Reducing dependence on imported energy and strategic technologies is central to India's long-term economic resilience and national security. Energy security refers to ensuring reliable, affordable, and uninterrupted access to energy resources, while technological sovereignty involves developing domestic capabilities in critical sectors such as semiconductors, artificial intelligence (AI), advanced manufacturing, and electronics. According to the article, India's heavy reliance on imported crude oil, LNG, fertilizers, semiconductors, and capital equipment exposes the economy to international price shocks, exchange rate volatility, and geopolitical disruptions. Such dependence affects inflation, fiscal stability, industrial competitiveness, and the balance of payments. At the same time, the government has promoted initiatives such as Make in India, Atmanirbhar Bharat, the National Green Hydrogen Mission, renewable energy expansion, semiconductor incentives, and the PLI scheme to reduce strategic dependence over time. Critics, however, argue that progress remains uneven and manufacturing transformation has been slower than anticipated. International examples reinforce the importance of technological leadership: Taiwan's TSMC dominates advanced semiconductor fabrication, South Korea leads through Samsung, while the United States and China compete in AI and frontier technologies. UPSC aspirants should appreciate that strategic autonomy today extends beyond defence to encompass energy, supply chains, critical minerals, digital infrastructure, and innovation ecosystems. The topic connects with GS Paper III (Science and Technology, Economy, Energy), GS Paper II (International Relations), and Essay.

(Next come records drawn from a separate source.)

(** X17: [setup_pcm] returns 0 whenever it returns, and then the control
    block it has built asks for a single transfer (no next block, no
    stride) of [PCM_BYTE_COUNT] bytes from the bus address of the buffer
    to the PCM FIFO.  It returns when, after the stop, the clock shows idle
    within the fuel and, after the enable, busy within the fuel, having
    stopped the PCM and the clock before it writes the divider
    [OSC_FREQ / (3 * freq)]; with [3 * freq] zero in 32 bits it divides by
    zero instead. *)
Theorem X17_setup_pcm :
  forall (K : Setup.setup_headers) (hw : Setup.sreg -> nat -> Z) (fuel : nat)
         (d : Init.ws2811_device_t) (ws : ws2811_t) (s : Setup.state),
    (forall r s',
        Setup.setup_pcm K hw fuel d ws s = Setup.Returns (r, s') ->
        r = 0 /\
        Setup.txfr_len (Setup.cb s')
        = PCM_BYTE_COUNT (max_channel_led_count ws) (freq ws) /\
        Setup.source_ad (Setup.cb s')
        = addr_to_bus (Init.mbox d) (Init.dev_pcm_raw d) /\
        Setup.dest_ad (Setup.cb s') = Setup.PCM_FIFO_PHYS K /\
        Setup.stride (Setup.cb s') = 0 /\
        Setup.nextconbk (Setup.cb s') = 0) /\
    (forall a b,
        (a < fuel)%nat -> (b < fuel)%nat ->
        Setup.busy_then_idle K hw (Setup.nreads s) a ->
        Setup.idle_then_busy K hw (Setup.nreads s + a + 1) b ->
        (to_uint32 (3 * freq ws) = 0 ->
         Setup.setup_pcm K hw fuel d ws s = Setup.DivideByZero) /\
        (to_uint32 (3 * freq ws) <> 0 ->
         exists s' rest,
           Setup.setup_pcm K hw fuel d ws s = Setup.Returns (0, s') /\
           Setup.nreads s' = (Setup.nreads s + a + b + 4)%nat /\
           Setup.trace s'
           = Setup.trace s
             ++ Setup.stop_trace K hw (Setup.nreads s) (S a)
             ++ Setup.SWrite Setup.R_CM_DIV
                  (Z.lor (Setup.CM_PCM_DIV_PASSWD K)
                         (Setup.CM_PCM_DIV_DIVI K
                            (Setup.OSC_FREQ / to_uint32 (3 * freq ws))))
                :: rest)).
Proof.
  intros K hw fuel d ws s. split.
  - intros r s' Hrun.
    destruct (setup_pcm_returned K hw fuel d ws s r s' Hrun) as (Hr & Hcb & _).
    rewrite Hcb. cbn [Setup.control_block Setup.txfr_len Setup.source_ad
                      Setup.dest_ad Setup.stride Setup.nextconbk].
    repeat split; try assumption.
    rewrite <- (Z.add_0_r (to_int32 _)), to_uint32_of_int32, Z.add_0_r.
    apply to_uint32_small. unfold PCM_BYTE_COUNT. apply to_uint32_range.
  - intros a b Ha Hb Hstop Hstart. split.
    + intros Hzero. unfold Setup.setup_pcm.
      rewrite (stop_pcm_returns K hw a) by assumption.
      rewrite Hzero. reflexivity.
    + intros Hdiv. now apply setup_pcm_returns.
Qed.
Definition addClient (now : string) (w : World) : World :=
  let fd := formData w in
  if JS.blank (PartialClient.name fd) then alert msgName w
  else if JS.blank (PartialClient.taxId fd) then alert msgTaxId w
  else if JS.blank (PartialClient.email fd) then alert msgEmail w
  else if JS.blank (PartialClient.address fd) then alert msgAddress w
  else if JS.blank (PartialClient.zip fd) then alert msgZip w
  else
    let updated := clients w ++ [newClient now fd] in
    setIsModalOpen false
      (setFormData PartialClient.empty
         (saveClients updated (setClients updated w))).

(** One data line of the CSV text; [rowId] is the value of
    [Date.now().toString() + Math.random().toString(36).substr(2, 5)]
    drawn for this line. *)
Definition clientOfLine (rowId : string) (line : string) : option Client.t :=
  let cols := JS.split "," line in
  if (length cols <? 1)%nat || JS.blank (cols !! 0%nat) then None
  else Some (Client.mk rowId
               (JS.trim (default "" (cols !! 0%nat)))
               (JS.orElse (JS.trim <$> cols !! 1%nat) "XAXX010101000")
               (JS.orElse (JS.trim <$> cols !! 2%nat) "")
               (JS.orElse (JS.trim <$> cols !! 3%nat) "")
               None None None
               (Some "México")).
Lemma main_stops_only_on_an_empty_view_witness :
  exists w',
    main demo_picks_nothing demo_file_world = (Stop, w') /\
    exists filtered_df sel w1,
      filtered_view demo_picks_nothing demo_file_world
        = (Ok (filtered_df, sel), w1) /\
      nth_error (store w1) filtered_df = Some [] /\
      w' = rendering [warning no_match_text] w1.
Proof.
  destruct (main demo_picks_nothing demo_file_world) as [[[]| |e] w'] eqn:E;
    [vm_compute in E; discriminate E| |vm_compute in E; discriminate E].
  exists w'. split; [reflexivity|].
  exact (main_stops_only_on_an_empty_view demo_picks_nothing demo_file_world w' E).
Defined.

Lemma filled_col (t : table) (c : column) :
  filled t -> In c [Location; Event_type; Day; Product_type] ->
  existsb is_nan (unique (col c t)) = false.
Proof.
  intros H Hc. apply no_nan_existsb. intros x Hx. apply -> unique_In in Hx.
  unfold col in Hx. apply in_map_iff in Hx. destruct Hx as (r & <- & Hr).
  apply (H r c Hr Hc).
Qed.

(** X14.  On a table in which no row misses its location, event type,
    day or product type the sidebar does not fail.  It renders its
    header and then the six dropdowns, in the order location, event
    type, day, series, character, product type; each offers 'All'
    followed by the sorted distinct values of its column (for the series
    and the character the values that pass the test of the
    comprehension, for the character those of the rows of the selected
    series), and returns its picked entry.  The only object it makes is
    the table of the rows of a selected series. *)
Theorem sidebar_reads_six_dropdowns (w : World) (df : ref) (t : table) (u : Picks) :
  nth_error (store w) df = Some t ->
  filled t ->
  exists sel w' series variants,
    sidebar df u w = (Ok sel, w') /\
    series = All :: sort_by cell_leb
                      (filter truthy_not_nan (unique (col Series_character t))) /\
    variants = All :: sort_by cell_leb
                        (filter truthy_not_nan
                           (unique (col Character_variant
                                      (if py_neqb (selected_anime sel) All
                                       then select_eq Series_character
                                              (selected_anime sel) t
                                       else t)))) /\
    page w' = page w ++
      [sidebar_header "Filters";
       sidebar_selectbox "Select Location"
         (All :: sort_by cell_leb (unique (col Location t)));
       sidebar_selectbox "Select Event Type"
         (All :: sort_by cell_leb (unique (col Event_type t)));
       sidebar_selectbox "Select Day"
         (All :: sort_by cell_leb (unique (col Day t)));
       sidebar_selectbox "Select Anime/Series" series;
       sidebar_selectbox "Select Character" variants;
       sidebar_selectbox "Select Product Type"
         (All :: sort_by cell_leb (unique (col Product_type t)))] /\
    sel = {| selected_location :=
               nth (pick_location u)
                   (All :: sort_by cell_leb (unique (col Location t))) All;
             selected_event :=
               nth (pick_event u)
                   (All :: sort_by cell_leb (unique (col Event_type t))) All;
             selected_day :=
               nth (pick_day u)
                   (All :: sort_by cell_leb (unique (col Day t))) All;
             selected_anime := nth (pick_anime u) series All;
             selected_character := nth (pick_character u) variants All;
             selected_product :=
               nth (pick_product u)
                   (All :: sort_by cell_leb (unique (col Product_type t))) All |} /\
    store w' = store w ++
      (if py_neqb (selected_anime sel) All
       then [select_eq Series_character (selected_anime sel) t] else []).
Proof.
  intros Ht Hf.
  assert (C : careful no_exception df t (sidebar df u)).
  { apply careful_sidebar. intros c Hc. unfold sorted.
    rewrite (filled_col t c Hf Hc). exact I. }
  destruct (sidebar df u w) as [[sel| |e] w'] eqn:E.
  - destruct (sidebar_run df u w w' sel t Ht E) as (Hsel & Hpage & Hstore).
    cbv zeta in Hsel, Hpage, Hstore.
    assert (Ha : selected_anime sel
                 = nth (pick_anime u)
                     (All :: sort_by cell_leb
                               (filter truthy_not_nan
                                  (unique (col Series_character t)))) All)
      by (rewrite Hsel; reflexivity).
    exists sel, w'. eexists. eexists.
    split; [reflexivity|]. split; [reflexivity|]. split; [reflexivity|].
    split; [rewrite Ha; exact Hpage|].
    split; [rewrite Ha; exact Hsel|rewrite Ha; exact Hstore].
  - destruct (C w _ w' Ht E) as [[] _].
  - destruct (C w _ w' Ht E) as [G _]. discriminate G.
Qed.

Lemma sidebar_reads_six_dropdowns_witness :
  nth_error (store demo_world) 0 = Some demo_rows /\
  filled demo_rows /\
  exists sel w',
    sidebar 0%nat demo_picks_series demo_world = (Ok sel, w') /\
    selected_anime sel = Str "JJK" /\
    selected_character sel = Str "Fish" /\
    List.length (page w') = 7%nat.
Proof.
  assert (Hf : filled demo_rows).
  { intros r c [<-|[<-|[<-|[]]]] [<-|[<-|[<-|[<-|[]]]]]; discriminate. }
  split; [reflexivity|]. split; [exact Hf|].
  destruct (sidebar_reads_six_dropdowns demo_world 0%nat demo_rows demo_picks_series
              eq_refl Hf)
    as (sel & w' & series & variants & E & -> & -> & Hp & Hs & _).
  exists sel, w'. split; [exact E|].
  split; [rewrite Hs; reflexivity|].
  split; [|rewrite Hp; reflexivity].
  rewrite Hs. cbn [selected_character selected_anime]. 
  rewrite Hs. reflexivity.
Defined.

(** ** The page configuration *)

Lemma keeps_not_config_after_load (df : ref) (u : Picks) :
  keeps not_config
    (r <- (sel <- sidebar df u ;;
           st <- apply_filters df sel ;;
           show_active_filters (snd st) ;;
           ret (fst st, sel)) ;;
     render (fst r) (snd r)).
Proof.
  unfold sidebar, options_of, selectbox, character_options, present_options,
    apply_filters, apply_filter, show_active_filters, render, check_not_empty,
    visualizations, data_insights, export_options, create_overview_metrics,
    top_card, create_sales_by_location, create_event_comparison,
    create_product_performance, create_top_characters, create_daily_performance,
    create_character_analysis, create_detailed_analysis.
  repeat first
    [ apply keeps_copy | apply keeps_getitem_eq | apply keeps_getitem_isin
    | progress cbv zeta | keeps_step ].
Qed.

Lemma bind_same (A B : Type) (m m' : M A) (f : A -> M B) (w w1 : World) :
  m w = m' w1 -> bind m f w = bind m' f w1.
Proof. intros H. unfold bind. rewrite H. reflexivity. Qed.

A balanced answer should acknowledge the need for continued investment in research and development, skill development, domestic manufacturing, clean energy, and international technological partnerships to reduce external vulnerabilities while maintaining integration with global markets.
How do external economic shocks such as rising oil prices, exchange rate pressures, weak monsoons, and global political developments interact to influence India's macroeconomic stability?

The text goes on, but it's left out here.